Magan made an effort to look sorry, even sad. Kirti was in no mood for commiseration. Her lips were pursed as usual, and she looked as melancholy as ever. Despite this she said resolutely, “I want a thousand rupees for it.”

Magan was somewhat stunned. He was stammering slightly when he said, “Who would give a thousand for it?”

“Yes,” Kirti said in a firm voice. “I’ve already talked to someone. I might get even more. But I gave you my word.”

“I . . . I can’t give more than five hundred.”

“Absolutely not,” she glanced outside to look for a laborer. Magan stopped her, “All right, add another hundred.”

“A thousand. Not a bit less.”

A dumbfounded Magan gawked at Kirti in disbelief. She looked different. So self-assured! Had she been to Khajuraho?—he wondered—met some tourists? One must always try to keep an artist away from their market, their customers. Well, so be it.

He lifted the rolltop, counted eight hundred and put the notes in front of her. She hurriedly counted them and hurled the whole lot right into his face.

“Didn’t I tell you, not one bit less?”

“OK, nine hundred.”

“No!”

“Nine-fifty . . . nine-seventy-five . . .” Then seeing an unmistakable firmness in Kirti’s eyes he counted out ten notes each worth a hundred. He stuffed them in her hands and like a drunkard bounded over to “Copulation.” Kirti just stood there, as if to receive applause for her artwork.

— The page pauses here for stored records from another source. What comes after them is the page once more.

(* ===== verification/RdsJsonProof.v ===== *)
(** What the rds-json filter does with a stream: the JSON text of a result as a
    reference definition, and the proof that the filter writes exactly this text for
    every way in which the stream can be cut into buffers and the buffers into calls.

    The proof follows the cursor of the stream ([Rds.consume]): [tracks] relates the
    context of the filter to the cursor, [rest_json] is the text that is still to be
    written there, and every call keeps "written ++ still to be written" unchanged. *)

From S2P Require Import Prelude NgxNumber NgxEscape SetMisc Redis2 RdsStream RdsJsonOut RdsJsonFilter.

Open Scope Z_scope.

Module RdsJsonProof.

Export RdsJsonFilter.

(** * Specification *)

Definition json_string (s : bytes) : bytes := [34] ++ ngx_http_rds_json_escape_json_str s ++ [34].

(** The value of a field of column [c]. *)
Definition value_json (c : ngx_http_rds_column_t) (f : field) : bytes :=
  match f with
  | None => bs "null"
  | Some [] => [34; 34]
  | Some d =>
      if (rough_type c =? rds_rough_col_type_int) || (rough_type c =? rds_rough_col_type_float)
      then d
      else if rough_type c =? rds_rough_col_type_bool
      then if default false (bool_value d 0) then bs "true" else bs "false"
      else json_string d
  end.

(** The fields the filter accepts: integers are digits after an optional minus sign,
    booleans are one of [0], [1], [f], [t], [F], [T].  Nothing is asked of floats. *)
Definition field_ok (c : ngx_http_rds_column_t) (f : field) : bool :=
  match f with
  | None | Some [] => true
  | Some d =>
      if rough_type c =? rds_rough_col_type_float then true
      else if rough_type c =? rds_rough_col_type_int then int_chars d
      else if rough_type c =? rds_rough_col_type_bool then
        match bool_value d 0 with Some _ => true | None => false end
      else true
  end.

Definition row_ok (cs : list ngx_http_rds_column_t) (fs : list field) : Prop :=
  Forall2 (fun c f => field_ok c f = true ∧ field_fits f) cs fs.

(** What is accepted as the rest of a field whose first bytes were accepted. *)
Definition more_ok (c : ngx_http_rds_column_t) (d : bytes) : bool :=
  if rough_type c =? rds_rough_col_type_float then true
  else if rough_type c =? rds_rough_col_type_int then forallb digit_char d
  else negb (rough_type c =? rds_rough_col_type_bool).

(** The rest of a value whose first bytes were written. *)
Definition more_json (c : ngx_http_rds_column_t) (d : bytes) : bytes :=
  if (rough_type c =? rds_rough_col_type_int) || (rough_type c =? rds_rough_col_type_float)
  then d else ngx_http_rds_json_escape_json_str d ++ [34].

(** The first bytes of such a value. *)
Definition begin_json (c : ngx_http_rds_column_t) (d : bytes) : bytes :=
  if (rough_type c =? rds_rough_col_type_int) || (rough_type c =? rds_rough_col_type_float)
  then d else [34] ++ ngx_http_rds_json_escape_json_str d.

Section Table.
Context {V : Type} (conf : ngx_http_rds_json_loc_conf_t (V := V)) (is_main : bool).
Context (C : list ngx_http_rds_column_t) (vs : list (bytes * bytes)).

Let n : Z := Z.of_nat (length C).

(** What comes before the value of column [i] in row [k]. *)
Definition lead_json (k i : Z) (c : ngx_http_rds_column_t) : bytes :=
  if format conf =? json_format_normal then
    (if i =? 0 then (if k =? 1 then ["{"%ch] else [","%ch; "{"%ch]) else [","%ch])
    ++ json_string (name c) ++ [":"%ch]
  else if i =? 0 then [","%ch; "["%ch] else [","%ch].

Definition tail_json (i : Z) : bytes :=
  if i =? n - 1 then (if format conf =? json_format_normal then ["}"%ch] else ["]"%ch]) else [].

Fixpoint fields_json (k i : Z) (cs : list ngx_http_rds_column_t) (fs : list field) : bytes :=
  match cs, fs with
  | c :: cs, f :: fs => lead_json k i c ++ value_json c f ++ tail_json i ++ fields_json k (i + 1) cs fs
  | _, _ => []
  end.

Fixpoint rows_json (k : Z) (rows : list (list field)) : bytes :=
  match rows with
  | [] => []
  | fs :: rows => fields_json k 0 C fs ++ rows_json (k + 1) rows
  end.

Definition open_json : bytes :=
  (if negb (length (root conf) =? 0)%nat
   then ["{"%ch] ++ (if negb (length (success conf) =? 0)%nat then success conf ++ bs ":true," else [])
        ++ props_json vs ++ root conf ++ [":"%ch] else [])
  ++ ["["%ch]
  ++ (if format conf =? json_format_compact then ["["%ch] ++ cols_text C 0 n ++ ["]"%ch] else []).

Definition close_json : bytes :=
  if negb (length (root conf) =? 0)%nat then ["]"%ch; "}"%ch] else ["]"%ch].

(** The JSON text of a result with columns. *)
Definition table_json (rows : list (list field)) : bytes :=
  open_json ++ rows_json 1 rows ++ close_json.

(** The text still to be written at a point of the stream, after [k] rows were begun. *)
Definition rest_json (k : Z) (r : cursor) : bytes :=
  match r with
  | at_header _ _ rows | at_col _ rows => table_json rows
  | at_row rows => rows_json (k + 1) rows ++ close_json
  | at_field fs rows =>
      let i := (length C - length fs)%nat in
      fields_json k (Z.of_nat i) (drop i C) fs ++ rows_json (k + 1) rows ++ close_json
  | at_more d fs rows =>
      let i := (length C - length fs - 1)%nat in
      more_json (default no_column (C !! i)) d ++ tail_json (Z.of_nat i)
      ++ fields_json k (Z.of_nat i + 1) (drop (S i) C) fs ++ rows_json (k + 1) rows ++ close_json
  | at_end => []
  end.

(** The rows of a result, after [k] of them were begun. *)
Definition rows_ok (k : Z) (rows : list (list field)) : Prop :=
  Forall (row_ok C) rows ∧ 0 <= k ∧ k + Z.of_nat (length rows) < 2 ^ 64.

(** ** The context of the filter at a point of the stream *)

Definition running (s : ngx_http_rds_json_ctx_t) : Prop :=
  mem_inv (buf_size conf) (mem s) ∧ Forall unmarked (fin (mem s)) ∧ header_sent s = true
  ∧ seen_stream_end (mem s) = false ∧ ctx_col_count s = n ∧ 0 < n.

Definition in_rows (k : Z) (rows : list (list field)) (s : ngx_http_rds_json_ctx_t) : Prop :=
  running s ∧ cols s = C ∧ row s = k ∧ rows_ok k rows.

(** After the end: everything is in the output buffers, and the last of them is marked
    as the end of the response of a main request, unless [rds_json_root] is set. *)
Definition finished (s : ngx_http_rds_json_ctx_t) : Prop :=
  state s = state_done ∧ mem_inv (buf_size conf) (mem s) ∧ header_sent s = true
  ∧ seen_stream_end (mem s) = true
  ∧ ∃ init b, fin (mem s) = init ++ [b] ∧ Forall unmarked init ∧ (root conf = [] → last_buf b = is_main).

Definition tracks (k : Z) (r : cursor) (s : ngx_http_rds_json_ctx_t) : Prop :=
  match r with
  | at_header _ _ _ => False
  | at_col cs rows =>
      running s ∧ state s = state_expect_col ∧ k = 0 ∧ rows_ok 0 rows ∧ Forall col_fits cs ∧ cs ≠ []
      ∧ ∃ pre, C = pre ++ cs ∧ cur_col s = Z.of_nat (length pre)
               ∧ ∃ post, cols s = pre ++ post ∧ length post = length cs
  | at_row rows => in_rows k rows s ∧ state s = state_expect_row
  | at_field fs rows =>
      in_rows k rows s ∧ state s = state_expect_field ∧ fs ≠ []
      ∧ ∃ pre cs, C = pre ++ cs ∧ cur_col s = Z.of_nat (length pre) ∧ row_ok cs fs
  | at_more d fs rows =>
      in_rows k rows s ∧ state s = state_expect_more_field_data
      ∧ ∃ pre c cs, C = pre ++ c :: cs ∧ cur_col s = Z.of_nat (length pre) ∧ row_ok cs fs
          ∧ more_ok c d = true ∧ d ≠ [] ∧ field_data_rest s = Z.of_nat (length d)
          ∧ Z.of_nat (length d) < 2 ^ 32
  | at_end => finished s
  end.

End Table.

(** * Theorems *)

(** ** Values *)

Lemma length_zero_nil (d : bytes) : (length d =? 0)%nat = true ↔ d = [].
Proof. by destruct d. Qed.

(** The code that computes a complete value computes [value_json]. *)
Lemma value_complete (c : ngx_http_rds_column_t) (f : field) :
  field_ok c f = true →
  (∃ v, value_size c (default [] f) 0 (match f with None => true | _ => false end) = Some v)
  ∧ value_text c (default [] f) 0 (match f with None => true | _ => false end) = value_json c f.
Proof.
  destruct f as [[|a d]|]; [by eauto| |by eauto].
  change (default [] (Some (a :: d))) with (a :: d).
  unfold field_ok, value_size, value_text, value_json. cbn [length Nat.eqb].
  destruct (rough_type c =? rds_rough_col_type_float) eqn:Ef.
  { rewrite orb_true_r. by eauto. }
  destruct (rough_type c =? rds_rough_col_type_int); cbn [orb].
  { intros ->. by eauto. }
  destruct (rough_type c =? rds_rough_col_type_bool).
  { destruct (bool_value (a :: d) 0); [by eauto|done]. }
  intros _. rewrite copy_escaped_count. by eauto.
Qed.

Lemma int_chars_app (d1 d2 : bytes) :
  d1 ≠ [] → int_chars (d1 ++ d2) = int_chars d1 && forallb digit_char d2.
Proof.
  destruct d1 as [|a d1]; [done|]. intros _. cbn [app int_chars].
  destruct (a =? "-"%ch); cbn [forallb]; by rewrite forallb_app, ?andb_assoc.
Qed.

Lemma bool_value_singleton (d : bytes) (rest : Z) (b : bool) :
  bool_value d rest = Some b → length d = 1%nat.
Proof.
  unfold bool_value. destruct d as [|a d]; [done|]. split_ifs; try done.
  destruct (Nat.eqb_spec (length (a :: d)) 1); [done|]. cbn [negb orb] in *. done.
Qed.

(** A value that comes in two parts. *)
Lemma value_parts (c : ngx_http_rds_column_t) (d1 d2 : bytes) :
  d1 ≠ [] → d2 ≠ [] → field_ok c (Some (d1 ++ d2)) = true →
  more_ok c d2 = true
  ∧ (∃ v, value_size c d1 (Z.of_nat (length d2)) false = Some v)
  ∧ value_text c d1 (Z.of_nat (length d2)) false = begin_json c d1
  ∧ value_json c (Some (d1 ++ d2)) = begin_json c d1 ++ more_json c d2.
Proof.
  intros H1 H2 H. unfold field_ok in H. unfold more_ok, value_size, value_text, value_json, begin_json, more_json.
  destruct (d1 ++ d2) as [|a d] eqn:E; [by destruct d1|]. rewrite <- E in *.
  rewrite (proj2 (Nat.eqb_neq _ 0)) by (by destruct d1).
  rewrite (proj2 (Z.eqb_neq (Z.of_nat (length d2)) 0)) by (by destruct d2).
  destruct (rough_type c =? rds_rough_col_type_float) eqn:Ef.
  { rewrite orb_true_r. by eauto. }
  destruct (rough_type c =? rds_rough_col_type_int); cbn [orb].
  { rewrite int_chars_app in H by done. apply andb_true_iff in H as [-> ->]. by eauto. }
  destruct (rough_type c =? rds_rough_col_type_bool).
  { destruct (bool_value (d1 ++ d2) 0) as [b|] eqn:Eb; [|done]. apply bool_value_singleton in Eb.
    rewrite length_app in Eb. destruct d1, d2; try done. simpl in Eb. lia. }
  rewrite copy_escaped_count, app_nil_r. split_and!; try done; [by eauto|].
  unfold json_string. by rewrite escape_app, <- !(assoc_L (++)).
Qed.

Lemma more_parts (c : ngx_http_rds_column_t) (d1 d2 : bytes) :
  more_ok c (d1 ++ d2) = true →
  more_ok c d1 = true ∧ more_ok c d2 = true
  ∧ more_json c (d1 ++ d2)
    = (if (rough_type c =? rds_rough_col_type_int) || (rough_type c =? rds_rough_col_type_float)
       then d1 else ngx_http_rds_json_escape_json_str d1) ++ more_json c d2.
Proof.
  unfold more_ok, more_json. destruct (rough_type c =? rds_rough_col_type_float) eqn:Ef.
  { by rewrite orb_true_r. }
  destruct (rough_type c =? rds_rough_col_type_int); cbn [orb].
  { rewrite forallb_app. intros H. by apply andb_true_iff in H as [-> ->]. }
  intros ->. by rewrite escape_app, <- (assoc_L (++)).
Qed.

(** ** Writing in the middle of a result *)

Section Steps.
Context {V : Type} (evaluate : V → option bytes) (conf : ngx_http_rds_json_loc_conf_t (V := V)).
Context (is_main : bool) (C : list ngx_http_rds_column_t) (vs : list (bytes * bytes * Z)).

(** The configurations the directives and their defaults can give. *)
Record conf_ok : Prop := {
  conf_buf : 0 < buf_size conf;
  conf_format : format conf = json_format_normal ∨ format conf = json_format_compact;
  conf_props : eval_props evaluate (user_prop_list conf) = Some vs
}.

Context (Hconf : conf_ok).

(** [s'] is [s] with [text] written. *)
Definition emitted (text : bytes) (s s' : ngx_http_rds_json_ctx_t) : Prop :=
  ∃ m', s' = set_mem m' s ∧ mem_inv (buf_size conf) m' ∧ Forall unmarked (fin m')
        ∧ content m' = content (mem s) ++ text ∧ seen_stream_end m' = seen_stream_end (mem s).

Lemma write_text_emitted (text : bytes) (check : bool) (s : ngx_http_rds_json_ctx_t) :
  mem_inv (buf_size conf) (mem s) → Forall unmarked (fin (mem s)) →
  ∃ s', write_text conf (Z.of_nat (length text)) (Some text) check false s = Some (NGX_OK, s')
        ∧ emitted text s s'.
Proof.
  intros Hm Hu.
  destruct (write_text_spec conf text check false s (conf_buf Hconf) Hm Hu) as (m' & -> & [W1 W2 W3 W4 W5]).
  eexists. split; [done|]. exists m'. split_and!; try done.
  destruct W5 as (init & b & -> & Hi & Hb). apply Forall_app_2; [done|]. by repeat constructor.
Qed.

Lemma running_emitted (text : bytes) (s s' : ngx_http_rds_json_ctx_t) :
  running conf C s → emitted text s s' → running conf C s'.
Proof.
  intros (R1 & R2 & R3 & R4 & R5 & R6) (m' & -> & M1 & M2 & M3 & M4). split_and!; try done. cbn. by rewrite M4.
Qed.

Lemma running_write (text : bytes) (check : bool) (s : ngx_http_rds_json_ctx_t) :
  running conf C s →
  ∃ s', write_text conf (Z.of_nat (length text)) (Some text) check false s = Some (NGX_OK, s')
        ∧ emitted text s s'.
Proof. intros (R1 & R2 & _). by apply write_text_emitted. Qed.

Lemma output_field_emitted (d : bytes) (is_null : bool) (z : Z) (t : bytes) (s : ngx_http_rds_json_ctx_t) :
  running conf C s → field_size conf s d is_null = Some z → field_text conf s d is_null = Some t →
  ∃ s', ngx_http_rds_json_output_field conf d is_null s = Some (NGX_OK, s') ∧ emitted t s s'.
Proof.
  intros Hr Hz Ht. destruct (field_sized conf s d is_null z Hz) as (t' & Et & <-).
  rewrite Ht in Et. injection Et as <-. unfold ngx_http_rds_json_output_field.
  rewrite Hz, Ht. by apply running_write.
Qed.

Magan stared at the woman in the statue. It was again Kirti. But why were there tears in her eyes? Was it from the numbing heaviness of pleasure or from a sense of utter helplessness? Or from the blend of pain and pleasure, torment and comfort which is the substance of Being? He turned to look at the man. He looked gentle on the outside but a real brute in his core. Why, why had Kirti stressed the animal in the man so resolutely? Is this “Copulation”? The kind a man and woman go through? What the hell—it will fetch more money!

Magan Tikley pulled the hanging lamp closer to have a good look at the man again. “Oh, I’ve seen him somewhere.”

Kirti didn’t respond.

“You,” as if he seemed to have a clue, “you and Siraj . . .”

Kirti took a step forward, slapped him in the face, and clutching the notes in her hands, stomped out of the shop.